I used to describe myself as “good at thinking on my feet”, but not so much anymore. Now more often, I find myself frozen, mouth slightly agape when…
… My neighbor girl sees me cooking eggs and tells me how her daddy said that “people who eat eggs all of the time have a lot of stomach pain”. Do I…
(1) Tell her my stomach feels rather happy after eating an omelet thereby contradicting her father? OR
(2) do I let it pass and let her continue believing her family’s superstition?
… Like while enjoying my ice cream cone with another American friend and the two guys behind the counter begin discussing whether or not we’re available. Or the two women across from me talking about “these foreigners” always coming to the city and causing trouble. These people all clearly believe there’s no way I’m understand them. Do I…
(1) Let on that I know exactly what they’re talking about and don’t like it.
(2) Casually join their conversation, like, “Oh, I know and those foreigners don’t even speak Hindi!
(3) Play dumb.
… “Shush!” warns my friend when I begin telling a Bible story while eating. “You can’t talk about God while your fingers and mouth are dirty!” she cries. “Oh,” I say, pausing with rice and veggies halfway to my mouth, “but Jesus doesn’t care about that. He only cares about what our hearts look like.” She shakes her head and points to the idols sitting on a shelf above our heads, “Well, he may not care – but they’re watching you right now.” Do I…

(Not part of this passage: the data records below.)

(* ===== verification/ControlFacts.v ===== *)
(** * Component [internal/control]: retries are safe

    However often a request is retried while it runs or its answer is kept,
    its handler runs once, and every final answer to it is the first one; what
    the server answers is accepted by the client. *)

From stdpp Require Import sorting.
From S2P Require Import Prelude.
From S2P Require Import GoStrings.
From S2P Require Import GoTime.
From S2P Require Import GoFiles.
From S2P Require Import Apperror.
From S2P Require Import Privsep.
From S2P Require Import PrivsepSessionFacts.
From S2P Require Import Control.

Notation requests := (gmap string reloadRecord).

(** ** The cache *)

Section cache.
Context `{J : ControlJSON} (sorted : list (string * Z) -> list (string * Z)).

(** When the clock is read, and what is asked for. *)
Definition event_times (e : event) : list Z := match e with Arrive now clock _ => [now; clock] | Complete _ _ completed clock => [completed; clock] end.

Definition event_id (e : event) : option string := match e with Arrive _ _ request => Some (rq_RequestID request) | Complete _ _ _ _ => None end.

(** The events fall into the time for which the cache keeps an answer. *)
Definition within (start : Z) (es : list event) : Prop :=
  Forall (fun e => Forall (fun t => start <= t < start + requestCacheTTL) (event_times e)) es.

(** All identifiers that are known or asked for fit into the cache. *)
Definition fits_cache (ids : gset string) (es : list event) (rs : requests) : Prop :=
  dom rs ⊆ ids /\ (forall e id, e ∈ es -> event_id e = Some id -> id ∈ ids) /\ Z.of_nat (size ids) <= requestCacheLimit.

Lemma prune_subset now (rs : requests) : pruneExpiredRequestsLocked now rs ⊆ rs.
Proof. apply map_filter_subseteq. Qed.

Lemma evict_subset completed (rs : requests) : evict completed rs ⊆ rs.
Proof.
  revert rs. induction completed as [|c cs IH]; intros rs; cbn [evict]; [done|]. destruct (_ <? _); [done|].
  transitivity (delete c.1 rs); [apply IH|apply delete_subseteq].
Qed.

Lemma prune_requests_subset now (rs : requests) : pruneRequestsLocked sorted now rs ⊆ rs.
Proof.
  unfold pruneRequestsLocked. destruct (_ <? _); [apply prune_subset|]. etransitivity; [apply evict_subset|apply prune_subset].
Qed.

Lemma size_dom_le (rs : requests) (ids : gset string) : dom rs ⊆ ids -> (size rs <= size ids)%nat.
Proof. intros H. rewrite <- size_dom. by apply subseteq_size. Qed.

(** With room for one more identifier nothing is evicted. *)
Lemma prune_keeps_room now (rs : requests) (ids : gset string) id : dom rs ⊆ ids -> id ∈ ids -> rs !! id = None -> Z.of_nat (size ids) <= requestCacheLimit ->
  pruneRequestsLocked sorted now rs = pruneExpiredRequestsLocked now rs /\ Z.of_nat (size (pruneExpiredRequestsLocked now rs)) < requestCacheLimit.
Proof.
  intros Hd Hi Hn Hs. assert (Hlt : (size (pruneExpiredRequestsLocked now rs) < size ids)%nat).
  { rewrite <- size_dom. apply subset_size. split.
    - etransitivity; [apply dom_filter_subseteq|done].
    - intros Hsub. apply Hsub in Hi. apply (subseteq_dom _ _ (prune_subset now rs)) in Hi. apply elem_of_dom in Hi as [x Hx]. congruence. }
  unfold pruneRequestsLocked. split; [|lia]. by rewrite (proj2 (Z.ltb_lt _ _)) by lia.
Qed.

(** A record that is not expired stays. *)
Definition fresh (start : Z) (r : reloadRecord) : Prop :=
  match rd_response r with Some response => start <= rs_CompletedAt response | None => True end.

Lemma prune_keeps_fresh start now (rs : requests) id r : fresh start r -> now < start + requestCacheTTL -> rs !! id = Some r ->
  pruneExpiredRequestsLocked now rs !! id = Some r.
Proof.
  intros Hf Hn Hl. unfold pruneExpiredRequestsLocked. rewrite map_lookup_filter_Some. split; [done|]. unfold expired, fresh in *. cbn.
  destruct (rd_response r) as [response|]; [|tauto]. intros [_ He]. lia.
Qed.

(** ** A retried request *)

(** What is asked for under [id] is the same request. *)
Definition retries (request : ReloadRequest) (e : event) : Prop :=
  match e with Arrive _ _ other => rq_RequestID other = rq_RequestID request -> sameIdentity request other = true | Complete _ _ _ _ => True end.

Definition executions (id : string) (os : list output) : list ReloadRequest :=
  omap (fun o => match o with Executed r => if bool_decide (rq_RequestID r = id) then Some r else None | Answered _ _ => None end) os.

(** The final answers under [id]. *)
Definition finals (id : string) (os : list output) : list ReloadResponse :=
  omap (fun o => match o with
                 | Answered r response => if bool_decide (rq_RequestID r = id) && negb (bool_decide (rs_Result response = ResultRunning)) then Some response else None
                 | Executed _ => None
                 end) os.

Lemma executions_app id os os' : executions id (os ++ os') = executions id os ++ executions id os'.
Proof. apply omap_app. Qed.

Lemma finals_app id os os' : finals id (os ++ os') = finals id os ++ finals id os'.
Proof. apply omap_app. Qed.
Lemma remove_path_spec i k r k' v : wf k -> right k i v -> allowed (Remove path) v ->
  match kn_paths k !! path with
  | Some ino => (Ok tt, change_inode ino unlinked (MkKernel (delete path (kn_paths k)) (kn_inodes k) (kn_files k) (kn_next k)))
  | None => (Err NoEntry, k)
  end = (r, k') ->
  wf k' /\ right k' i (after (Remove path) r v) /\ others_right i k k'.
Proof.
  intros Hwf Hv (_ & Hrem & w & n & -> & Hl & Hs & Ho) Hp. pose proof Hv as (ino & H1 & H2 & H3 & H4 & H5). pose proof (H2 _ Ho) as ->.
  rewrite (H4 Hl Hs) in Hp. injection Hp as <- <-.
  assert (Hh : forall ino', holder_of (change_inode ino unlinked (MkKernel (delete path (kn_paths k)) (kn_inodes k) (kn_files k) (kn_next k))) ino' = holder_of k ino').
  { intros ino'. by rewrite (proj2 (proj2 (proj2 (quiet_change (MkKernel (delete path (kn_paths k)) (kn_inodes k) (kn_files k) (kn_next k)) ino unlinked (fun _ => eq_refl))))). }
  split; [|split].
  - split; [apply Hwf| |]; [|intros ino' fd; rewrite Hh; apply Hwf]. intros p ino'. cbn. intros [_ Hp]%lookup_delete_Some. by apply (wf_paths _ Hwf p).
  - exists ino. cbn. rewrite Hh. split; [done|]. split; [done|]. split; [done|]. split; [done|]. intros He. congruence.
  - intros j w' Hj Hw'. pose proof Hw' as (ino' & H1' & H2' & H3' & H4' & H5'). exists ino'. rewrite Hh. cbn. split; [done|]. split; [done|]. split; [done|].
    split; [|intros He; congruence]. intros Hl' Hs'. exfalso. apply Hj. specialize (H4' Hl' Hs'). rewrite (H4 Hl Hs) in H4'. injection H4' as <-.
    apply (same_file k j i w' w); [done|done|]. specialize (H3 Hl). specialize (H3' Hl'). congruence.
Qed.

Lemma open_spec i ino k r k' : wf k -> ino < kn_next k -> (removes = false -> kn_paths k !! path = Some ino) -> open_at i ino k = (r, k') ->
  wf k' /\ right k' i (after (Open path true) r None) /\ others_right i k k'.
Proof.
  intros Hwf Hino Hpath [= <- <-]. split; [|split].
  - split; cbn.
    + intros fd f. destruct (decide (fd = kn_next k)) as [->|Hne]; [rewrite lookup_insert_eq; intros [= <-]; cbn; lia|].
      rewrite lookup_insert_ne by done. intros Hf%(wf_files _ Hwf). lia.
    + intros p ino' Hp%(wf_paths _ Hwf). lia.
    + intros ino' fd (f & Hf & Hi)%(wf_holder _ Hwf). exists f. split; [|done]. rewrite lookup_insert_ne; [done|]. apply (wf_files _ Hwf) in Hf. lia.
  - exists ino. cbn. rewrite lookup_insert_eq. by split.
  - intros j w Hj (ino' & H1 & H2 & H3 & H4 & H5). exists ino'. cbn. split; [|by split]. rewrite lookup_insert_ne; [done|]. apply (wf_files _ Hwf) in H1. lia.
Qed.

(** A new file at a path where nothing was. *)
Lemma create_spec i euid k : wf k -> kn_paths k !! path = None ->
  let k1 := MkKernel (<[path := kn_next k]> (kn_paths k)) (<[kn_next k := MkInode Regular (6 * 64) euid 0 1 "" None]> (kn_inodes k)) (kn_files k) (kn_next k + 1) in
  wf k1 /\ others_right i k k1.
Proof.
  intros Hwf Hnone k1.
  assert (Hnew : holder_of k (kn_next k) = None).
  { destruct (holder_of k (kn_next k)) as [fd|] eqn:E; [|done]. apply (wf_holder _ Hwf) in E as (f & Hf & Hi). apply (wf_files _ Hwf) in Hf. lia. }
  assert (Hh : forall ino, holder_of k1 ino = holder_of k ino).
  { intros ino. unfold holder_of, k1. cbn. destruct (decide (ino = kn_next k)) as [->|Hne]; [by rewrite lookup_insert_eq|by rewrite lookup_insert_ne]. }
  split.
  - split; [| |intros ino fd; rewrite Hh; apply Hwf].
    + intros fd f Hf. apply (wf_files _ Hwf) in Hf. cbn. lia.
    + intros p ino. cbn. intros [[<- <-]|[_ Hp%(wf_paths _ Hwf)]]%lookup_insert_Some; lia.
  - intros j w Hj (ino & H1 & H2 & H3 & H4 & H5). exists ino. rewrite Hh. split; [done|]. split; [done|]. split; [done|]. cbn. split.
    + intros Hl Hs. rewrite (H4 Hl Hs) in Hnone. done.
    + intros Hr. rewrite (H5 Hr) in Hnone. done.
Qed.

(** A call that only looks, or changes contents and modes. *)
Lemma quiet_spec k k' i v' : wf k -> quiet k k' -> right k' i v' -> wf k' /\ right k' i v' /\ others_right i k k'.
Proof. intros Hwf Hq Hv. split; [by eapply quiet_wf|]. split; [done|]. intros j w _. by apply quiet_right. Qed.

Lemma right_quiet k k' i v : quiet k k' -> right k i v -> right k' i v.
Proof. destruct v; [apply quiet_right|done]. Qed.

Lemma fstat_right k i w fd (r : result errno stat) : right_view k i w -> vw_fd w = fd -> (let! p := file_at fd k in Ok (stat_of (of_ino p.1) p.2)) = r ->
  right k i (after (Fstat fd) r (Some w)).
Proof.
  intros Hw <- <-. destruct (file_at (vw_fd w) k) as [[f n]|e] eqn:Ef; [|done]. apply file_at_Ok in Ef as [Hf _]. destruct Hw as (ino & H1 & H).
  exists ino. cbn. split; [done|]. rewrite H1 in Hf. injection Hf as <-. split; [by intros n' [= <-]|apply H].
Qed.

Lemma lstat_right k i v p (r : result errno stat) : right k i v -> stat_path p k = r -> right k i (after (Lstat p) r v).
Proof.
  intros Hv <-. unfold stat_path. destruct (kn_paths k !! p) as [ino'|] eqn:Ep; [|done]. destruct (kn_inodes k !! ino'); [|done]. destruct v as [w|]; [|done].
  destruct Hv as (ino & H1 & H2 & H3 & H4 & H5). exists ino. cbn. split; [done|]. split; [done|]. split; [done|]. split; [|done].
  intros _. case_bool_decide as Hp; [|done]. intros [= ->]. by rewrite <- Hp.
Qed.

Lemma open_path_spec i euid create k r k' : wf k -> open_path i euid path create k = (r, k') ->
  wf k' /\ right k' i (after (Open path create) r None) /\ others_right i k k'.
Proof.
  intros Hwf. unfold open_path. destruct (kn_paths k !! path) as [ino|] eqn:Ep.
  - destruct (kn_inodes k !! ino) as [n|]; [|intros [= <- <-]; by apply (unchanged k i None)].
    do 2 (case_bool_decide as Hkind; [intros [= <- <-]; by apply (unchanged k i None)|clear Hkind]). intros H. apply (open_spec i ino k r k'); [done| |done|done]. by apply (wf_paths _ Hwf path).
  - destruct create; [|intros [= <- <-]; by apply (unchanged k i None)]. destruct (create_spec i euid k Hwf Ep) as [Hwf1 Ho1]. intros H.
    apply open_spec in H as (H1 & H2 & H3); [|done|cbn; lia|intros _; cbn; by rewrite lookup_insert_eq]. split; [done|]. split; [exact H2|]. intros j w Hj Hw. by apply H3, Ho1.
Qed.

Lemma close_spec i w (r : result errno unit) k : wf k -> right_view k i w -> wf (close_file (vw_fd w) k) /\ right (close_file (vw_fd w) k) i (after (Close (vw_fd w)) r (Some w)) /\
  others_right i k (close_file (vw_fd w) k).
Proof.
  intros Hwf Hw. split; [by apply close_wf|]. split; [done|]. intros j w' Hj Hw'. apply close_right; [|done]. intros He. by apply Hj, (same_file k j i w' w).
Qed.

(** Every allowed call keeps the kernel in order and all views right. *)
Lemma perform_spec i euid now random fails {R} (c : syscall R) k r k' v : wf k -> right k i v -> allowed c v -> perform i euid now random fails c k = (r, k') ->
  wf k' /\ right k' i (after c r v) /\ others_right i k k'.
Proof.
  intros Hwf Hv Ha. assert (Hfail : forall v', right k i v' -> wf k /\ right k i v' /\ others_right i k k) by (intros v' H; by apply unchanged).
  assert (Hupd : forall fd f r0, (forall n, io_holder (f n) = io_holder n) -> update_file fd f k = (r0, k') -> wf k' /\ right k' i v /\ others_right i k k').
  { intros fd f r0 Hf Hu. apply quiet_update in Hu; [|done]. apply (quiet_spec k k' i v); [done|done|by apply (right_quiet k)]. }
  destruct c; cbn [perform]; try destruct fails.
  all: try (intros [= <- <-]; apply Hfail; exact Hv).
  all: cbn [allowed] in Ha; try match type of Ha with uses _ _ => destruct Ha as (w & -> & Hfd) end.
  - intros [= <- <-]. by apply (Hfail None).
  - destruct Ha as [-> ->]. by apply open_path_spec.
  - intros [= <- <-]. apply Hfail. by eapply fstat_right.
  - intros [= <- <-]. apply Hfail. by apply lstat_right.
  - intros H. by apply Hupd in H.
  - intros H. by eapply flock_spec.
  - intros [= <- <-]. apply Hfail. destruct Hv as (ino & H1 & H2 & _ & _ & H5). exists ino. cbn. by split.
  - intros H. by eapply unlock_spec.
  - intros H. by apply Hupd in H.
  - intros H. by apply Hupd in H.
  - intros [= <- <-]. apply Hfail. destruct Ha as (_ & _ & w & n & -> & _). destruct Hv as (ino & H1 & H2 & H3 & _ & H5). exists ino. cbn. by split.
  - pose proof Ha as [-> _]. by apply remove_path_spec.
  - subst. intros [= <- <-]. by apply close_spec.
  - subst. intros [= <- <-]. by apply close_spec.
Qed.

(** ** The programs are safe *)

Definition handle_ok (h : handle) (fd : Z) : Prop :=
  match h with
  | HeldLock lock | ClaimedLock lock => removes = true /\ lock = MkLock path (Some fd)
  | HeldGuard guard => og_file guard = Some fd
  end.

(** At the end of a program its file is closed, or it has the lock. *)
Definition post (v : option view) (o : option handle) : Prop :=
  match o with
  | Some h => exists w, v = Some w /\ vw_locked w = true /\ handle_ok h (vw_fd w)
  | None => v = None
  end.

Definition lock_post (v : option view) (r : result lock_error Lock) : Prop :=
  match r with
  | Ok lock => exists w, v = Some w /\ vw_locked w = true /\ lock = MkLock path (Some (vw_fd w))
  | Err _ => v = None
  end.

Definition closed {A} (v : option view) (_ : A) : Prop := v = None.

(** One call of a program: it is allowed, and the rest is safe. *)
Ltac call_safe := cbn [safe attempt]; split; [by eexists|intros [?|?]; cbn [after fmap option_fmap option_map vw_fd vw_locked vw_seen vw_own]].

Lemma abandon_safe w e : safe lock_post (Some w) (abandon (vw_fd w) e).
Proof. by call_safe. Qed.

Lemma unlock_abandon_safe w e : safe lock_post (Some w) (unlock_abandon (vw_fd w) e).
Proof. call_safe; apply (abandon_safe (MkView _ _ _ _)). Qed.

Ltac end_safe := first [done | apply (abandon_safe (MkView _ _ _ _)) | apply (unlock_abandon_safe (MkView _ _ _ _))].

Lemma Acquire_safe pid : safe lock_post None (Acquire pid path).
Proof.
  unfold Acquire. destruct (negb (lock_path_ok path)); [done|]. cbn [safe attempt]. split; [done|]. intros [fd|e]; cbn [after]; [|done].
  call_safe; [|end_safe]. destruct (negb _); [end_safe|]. do 6 (call_safe; [|end_safe]). cbn. eexists. by split.
Qed.

Lemma TryClaimStale_safe euid expectedPID : safe lock_post None (TryClaimStale euid path expectedPID).
Proof.
  unfold TryClaimStale. destruct (bool_decide _); [done|]. destruct (negb (lock_path_ok path)); [done|]. cbn [safe attempt]. split; [done|]. intros [fd|e]; cbn [after]; [|done].
  call_safe; [|end_safe]. destruct (_ || _); [end_safe|]. destruct (negb _); [end_safe|]. call_safe; [|end_safe]. call_safe; [|end_safe].
  destruct (_ <? _); [end_safe|]. destruct (negb _); [end_safe|]. cbn. eexists. by split.
Qed.

Lemma close_lock_safe w lock u c failures : safe closed (Some w) (close_lock lock (vw_fd w) u c failures).
Proof. call_safe; cbn [safe]; (split; [by eexists|done]). Qed.

Lemma closeLocked_safe w failures : safe closed (Some w) (closeLocked (MkLock path (Some (vw_fd w))) failures).
Proof. apply close_lock_safe. Qed.

Lemma looking_safe {A} (Q : option view -> A -> Prop) w (k : result errno stat -> result errno stat -> prog A) :
  (forall p f seen own, (forall st, p = Ok st -> seen = Some (sa_ino st)) -> (forall st, f = Ok st -> own = Some (sa_ino st)) ->
     safe Q (Some (MkView (vw_fd w) (vw_locked w) seen own)) (k p f)) ->
  safe Q (Some w) (Call (Lstat path) (fun p => Call (Fstat (vw_fd w)) (fun f => k p f))).
Proof.
  intros Hk. destruct w as [fd locked seen own]. cbn [safe vw_fd vw_locked] in *. split; [done|]. intros p. split; [by destruct p; eexists|]. intros f. destruct p as [p|e]; destruct f as [f|e']; cbn; rewrite ?bool_decide_eq_true_2 by done; apply Hk.
  all: try by intros st [= <-].
  all: try done.
Qed.

Lemma removing_safe {A} (Q : option view -> A -> Prop) w n (k : result errno unit -> prog A) : removes = true -> vw_locked w = true -> vw_seen w = Some n -> vw_own w = Some n ->
  (forall r, safe Q (Some (MkView (vw_fd w) (vw_locked w) None (vw_own w))) (k r)) -> safe Q (Some w) (Call (Remove path) k).
Proof. intros Hr Hl Hs Ho Hk. cbn [safe]. split; [|by intros []]. split; [done|]. split; [done|]. by exists w, n. Qed.

Lemma Lock_Close_safe w : removes = true -> vw_locked w = true -> safe closed (Some w) (Lock_Close (MkLock path (Some (vw_fd w)))).
Proof.
  intros Hr Hl. unfold Lock_Close. cbn [lk_file lk_path]. apply looking_safe. intros p f seen own Hp Hf. destruct p as [p|e], f as [f|e'].
  - destruct (Z.eqb_spec (sa_ino p) (sa_ino f)) as [Heq|]; [|apply (close_lock_safe (MkView _ _ _ _))].
    apply (removing_safe _ (MkView _ _ _ _) (sa_ino f)); [done|done|cbn; by rewrite (Hp _ eq_refl), Heq|by apply Hf|]. intros r. apply (close_lock_safe (MkView _ _ _ _)).
  - apply (close_lock_safe (MkView _ _ _ _)).
  - case_bool_decide; apply (close_lock_safe (MkView _ _ _ _)).
  - case_bool_decide; apply (close_lock_safe (MkView _ _ _ _)).
Qed.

(1) get into a long (and rather ineffectual) discussion with her about the nature of God and thereby miss a chance to tell a story about Jesus? OR
(2) finish eating and then tell my story?
… Cooking with a friend, I begin chopping onions. I’m slicing the knife downward through the onion into the cutting board. “Stop! Stop!” she cries. “You’re going to cut your fingers off!” She then proceeds to show me the right way to cut an onion – holding the onion in your hand, drawing the knife through the onion towards your thumb. Do I…
(1) nod my head obediently, relieved I will no longer slice through my fingers? OR
(2) tell her I’ve been cutting onions my way since I started cutting onions and then display my unmarred fingers?
… At a winter get-together in my house with the neighbors, some of the kids are getting seconds on various colas available, when one little girl asks for water instead. I begin pouring her a glass when a frantic mother shouts out my name. “Sarah! Don’t give the children water! Its winter! It’s cold! If they drink water they’ll get a fever. Give them more soda instead. And no more of that fruit – give them some chips instead.” Then, as an aside to another mother, “These children are going to get sick.” Seriously? I think. Do I…
(1) turn this little get-together into a lecture about health, vitamins and how no one gets a fever from clean water and fruit in winter? OR
(2) smile, let it pass and pour out more soda? OR
(3) slip the kids water and more fruit when their moms go back to talking?
Well, what would you do? What do you think I did?